(** One turn of the loop, with the bit operations read as arithmetic. *)
Lemma pair_body_eq w low shift :
  0 <= w -> 0 <= shift <= 57 -> 0 <= low < 2 ^ shift ->
  pair_body (w, low, shift) =
    if w / 32 =? 0 then inr (low + 2 * (w mod 32) * 2 ^ shift, shift + 6)
    else inl (w / 32, low + (2 * (w mod 32) + 1) * 2 ^ shift, shift + 6).
Proof.
  intros Hw Hs Hl. unfold pair_body.
  rewrite Z.shiftr_div_pow2 by lia. change (2 ^ 5) with 32.
  replace (Z.land w 31) with (w mod 32) by (symmetry; apply (land_ones_mod w 5); lia).
  rewrite (Z.shiftl_mul_pow2 (w mod 32)) by lia. change (2 ^ 1) with 2.
  rewrite (u64_small (w mod 32 * 2)) by (unfold two64; zlia).
  assert (Hpow : 2 ^ shift * 64 <= two64 / 2).
  { change 64 with (2 ^ 6). rewrite <- Z.pow_add_r by lia. change (two64 / 2) with (2 ^ 63).
    apply Z.pow_le_mono_r; lia. }
  change (two64 / 2) with 9223372036854775808 in Hpow.
  assert (G : forall g, 0 <= g < 64 ->
    Z.lor low (u64 (Z.shiftl g shift)) = low + g * 2 ^ shift).
  { intros g Hg. rewrite Z.shiftl_mul_pow2, u64_small by (unfold two64; nia || lia).
    apply lor_shiftl_add; lia. }
  case (Z.eqb_spec (w / 32) 0) as [E|E].
  - rewrite E. cbn [Z.ltb Z.compare]. rewrite G by zlia. do 2 f_equal. lia.
  - rewrite (proj2 (Z.ltb_lt 0 (w / 32))) by zlia.
    replace (Z.lor (w mod 32 * 2) 1) with (1 + w mod 32 * 2 ^ 1)
      by (rewrite Z.lor_comm; symmetry; apply (lor_shiftl_add 1 (w mod 32) 1); lia).
    rewrite G by zlia. do 3 f_equal; lia.
Qed.

Lemma pair_body_shape w low shift : 0 <= w ->
  (exists low', pair_body (w, low, shift) = inr (low', shift + 6) /\ w / 32 = 0) \/
  (exists low', pair_body (w, low, shift) = inl (w / 32, low', shift + 6) /\ w / 32 <> 0).
Proof.
  intros Hw. unfold pair_body. rewrite Z.shiftr_div_pow2 by lia. change (2 ^ 5) with 32.
  case (Z.eqb_spec (w / 32) 0) as [E|E]; eauto.
Qed.

Lemma pair_loop_shift n : forall w low shift low' shift', 0 <= w ->
  loop_nat n pair_body (w, low, shift) = inr (low', shift') -> shift + 6 <= shift'.
Proof.
  induction n as [|n IH]; intros w low shift low' shift' Hw; [done|]. cbn [loop_nat].
  destruct (pair_body_shape w low shift Hw) as [(l & -> & _)|(l & -> & _)].
  - intros [= _ <-]. lia.
  - intros H%IH; [lia|zlia].
Qed.

Lemma pair_loop_total n : forall w low shift, (0 < n)%nat -> 0 <= w < 32 ^ Z.of_nat n ->
  exists r, loop_nat n pair_body (w, low, shift) = inr r.
Proof.
  induction n as [|n IH]; intros w low shift Hn Hw; [lia|]. cbn [loop_nat].
  destruct (pair_body_shape w low shift (proj1 Hw)) as [(l & -> & _)|(l & -> & Hne)]; [eauto|].
  rewrite Nat2Z.inj_succ, Z.pow_succ_r in Hw by lia. apply IH; [|zlia].
  destruct n; [|lia]. change (32 ^ Z.of_nat 0) with 1 in Hw. zlia.
Qed.

(** The loop writes above [low] a code the worker can be read back from,
    whatever is written above the code. *)
Lemma pair_loop_spec n : forall w low shift low' shift',
  0 <= w -> 0 <= shift -> 0 <= low < 2 ^ shift ->
  loop_nat n pair_body (w, low, shift) = inr (low', shift') -> shift' < 64 ->
  exists e, low' = low + e * 2 ^ shift /\ 0 <= e < 2 ^ (shift' - shift) /\
    forall m rest, (n <= m)%nat -> unpair m (e + 2 ^ (shift' - shift) * rest) = w.
Proof.
  induction n as [|n IH]; intros w low shift low' shift' Hw Hs Hl H Hlt; [done|].
  pose proof (pair_loop_shift _ _ _ _ _ _ Hw H) as Hge.
  cbn [loop_nat] in H. rewrite pair_body_eq in H by lia.
  pose proof (Z.pow_pos_nonneg 2 shift ltac:(lia) ltac:(lia)).
  case (Z.eqb_spec (w / 32) 0) as [E|E] in H.
  - injection H as <- <-. exists (2 * (w mod 32)).
    replace (shift + 6 - shift) with 6 by lia. change (2 ^ 6) with 64.
    split; [done|]. split; [zlia|]. intros [|m] rest Hm; [lia|].
    rewrite unpair_even by zlia. zlia.
  - assert (Hw' : 0 <= w / 32) by zlia.
    destruct (IH (w / 32) (low + (2 * (w mod 32) + 1) * 2 ^ shift) (shift + 6) low' shift')
      as (e & -> & He & D); [done|lia| |done|lia|].
    { rewrite Z.pow_add_r by lia. change (2 ^ 6) with 64. Z.div_mod_to_equations. nia. }
    pose proof (pair_loop_shift _ _ _ _ _ _ Hw' H).
    replace (shift' - shift) with (6 + (shift' - (shift + 6))) by lia.
    rewrite (Z.pow_add_r 2 6) by lia. change (2 ^ 6) with 64.
    set (P := 2 ^ (shift' - (shift + 6))) in *.
    exists (2 * (w mod 32) + 1 + 64 * e). split; [|split].
    + rewrite Z.pow_add_r by lia. change (2 ^ 6) with 64. lia.
    + zlia.
    + intros [|m] rest Hm; [lia|].
      replace (2 * (w mod 32) + 1 + 64 * e + 64 * P * rest)
        with (2 * (w mod 32) + 1 + 64 * (e + P * rest)) by lia.
      rewrite unpair_odd, D by (zlia || lia). zlia.
Qed.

----------------

◆ Try it: Reproduce the data, keeping every line exactly the same.

◆ Response to this exercise:
(** One turn of the loop, with the bit operations read as arithmetic. *)
Lemma pair_body_eq w low shift :
  0 <= w -> 0 <= shift <= 57 -> 0 <= low < 2 ^ shift ->
  pair_body (w, low, shift) =
    if w / 32 =? 0 then inr (low + 2 * (w mod 32) * 2 ^ shift, shift + 6)
    else inl (w / 32, low + (2 * (w mod 32) + 1) * 2 ^ shift, shift + 6).
Proof.
  intros Hw Hs Hl. unfold pair_body.
  rewrite Z.shiftr_div_pow2 by lia. change (2 ^ 5) with 32.
  replace (Z.land w 31) with (w mod 32) by (symmetry; apply (land_ones_mod w 5); lia).
  rewrite (Z.shiftl_mul_pow2 (w mod 32)) by lia. change (2 ^ 1) with 2.
  rewrite (u64_small (w mod 32 * 2)) by (unfold two64; zlia).
  assert (Hpow : 2 ^ shift * 64 <= two64 / 2).
  { change 64 with (2 ^ 6). rewrite <- Z.pow_add_r by lia. change (two64 / 2) with (2 ^ 63).
    apply Z.pow_le_mono_r; lia. }
  change (two64 / 2) with 9223372036854775808 in Hpow.
  assert (G : forall g, 0 <= g < 64 ->
    Z.lor low (u64 (Z.shiftl g shift)) = low + g * 2 ^ shift).
  { intros g Hg. rewrite Z.shiftl_mul_pow2, u64_small by (unfold two64; nia || lia).
    apply lor_shiftl_add; lia. }
  case (Z.eqb_spec (w / 32) 0) as [E|E].
  - rewrite E. cbn [Z.ltb Z.compare]. rewrite G by zlia. do 2 f_equal. lia.
  - rewrite (proj2 (Z.ltb_lt 0 (w / 32))) by zlia.
    replace (Z.lor (w mod 32 * 2) 1) with (1 + w mod 32 * 2 ^ 1)
      by (rewrite Z.lor_comm; symmetry; apply (lor_shiftl_add 1 (w mod 32) 1); lia).
    rewrite G by zlia. do 3 f_equal; lia.
Qed.

Lemma pair_body_shape w low shift : 0 <= w ->
  (exists low', pair_body (w, low, shift) = inr (low', shift + 6) /\ w / 32 = 0) \/
  (exists low', pair_body (w, low, shift) = inl (w / 32, low', shift + 6) /\ w / 32 <> 0).
Proof.
  intros Hw. unfold pair_body. rewrite Z.shiftr_div_pow2 by lia. change (2 ^ 5) with 32.
  case (Z.eqb_spec (w / 32) 0) as [E|E]; eauto.
Qed.

Lemma pair_loop_shift n : forall w low shift low' shift', 0 <= w ->
  loop_nat n pair_body (w, low, shift) = inr (low', shift') -> shift + 6 <= shift'.
Proof.
  induction n as [|n IH]; intros w low shift low' shift' Hw; [done|]. cbn [loop_nat].
  destruct (pair_body_shape w low shift Hw) as [(l & -> & _)|(l & -> & _)].
  - intros [= _ <-]. lia.
  - intros H%IH; [lia|zlia].
Qed.

Lemma pair_loop_total n : forall w low shift, (0 < n)%nat -> 0 <= w < 32 ^ Z.of_nat n ->
  exists r, loop_nat n pair_body (w, low, shift) = inr r.
Proof.
  induction n as [|n IH]; intros w low shift Hn Hw; [lia|]. cbn [loop_nat].
  destruct (pair_body_shape w low shift (proj1 Hw)) as [(l & -> & _)|(l & -> & Hne)]; [eauto|].
  rewrite Nat2Z.inj_succ, Z.pow_succ_r in Hw by lia. apply IH; [|zlia].
  destruct n; [|lia]. change (32 ^ Z.of_nat 0) with 1 in Hw. zlia.
Qed.

(** The loop writes above [low] a code the worker can be read back from,
    whatever is written above the code. *)
Lemma pair_loop_spec n : forall w low shift low' shift',
  0 <= w -> 0 <= shift -> 0 <= low < 2 ^ shift ->
  loop_nat n pair_body (w, low, shift) = inr (low', shift') -> shift' < 64 ->
  exists e, low' = low + e * 2 ^ shift /\ 0 <= e < 2 ^ (shift' - shift) /\
    forall m rest, (n <= m)%nat -> unpair m (e + 2 ^ (shift' - shift) * rest) = w.
Proof.
  induction n as [|n IH]; intros w low shift low' shift' Hw Hs Hl H Hlt; [done|].
  pose proof (pair_loop_shift _ _ _ _ _ _ Hw H) as Hge.
  cbn [loop_nat] in H. rewrite pair_body_eq in H by lia.
  pose proof (Z.pow_pos_nonneg 2 shift ltac:(lia) ltac:(lia)).
  case (Z.eqb_spec (w / 32) 0) as [E|E] in H.
  - injection H as <- <-. exists (2 * (w mod 32)).
    replace (shift + 6 - shift) with 6 by lia. change (2 ^ 6) with 64.
    split; [done|]. split; [zlia|]. intros [|m] rest Hm; [lia|].
    rewrite unpair_even by zlia. zlia.
  - assert (Hw' : 0 <= w / 32) by zlia.
    destruct (IH (w / 32) (low + (2 * (w mod 32) + 1) * 2 ^ shift) (shift + 6) low' shift')
      as (e & -> & He & D); [done|lia| |done|lia|].
    { rewrite Z.pow_add_r by lia. change (2 ^ 6) with 64. Z.div_mod_to_equations. nia. }
    pose proof (pair_loop_shift _ _ _ _ _ _ Hw' H).
    replace (shift' - shift) with (6 + (shift' - (shift + 6))) by lia.
    rewrite (Z.pow_add_r 2 6) by lia. change (2 ^ 6) with 64.
    set (P := 2 ^ (shift' - (shift + 6))) in *.
    exists (2 * (w mod 32) + 1 + 64 * e). split; [|split].
    + rewrite Z.pow_add_r by lia. change (2 ^ 6) with 64. lia.
    + zlia.
    + intros [|m] rest Hm; [lia|].
      replace (2 * (w mod 32) + 1 + 64 * e + 64 * P * rest)
        with (2 * (w mod 32) + 1 + 64 * (e + P * rest)) by lia.
      rewrite unpair_odd, D by (zlia || lia). zlia.
Qed.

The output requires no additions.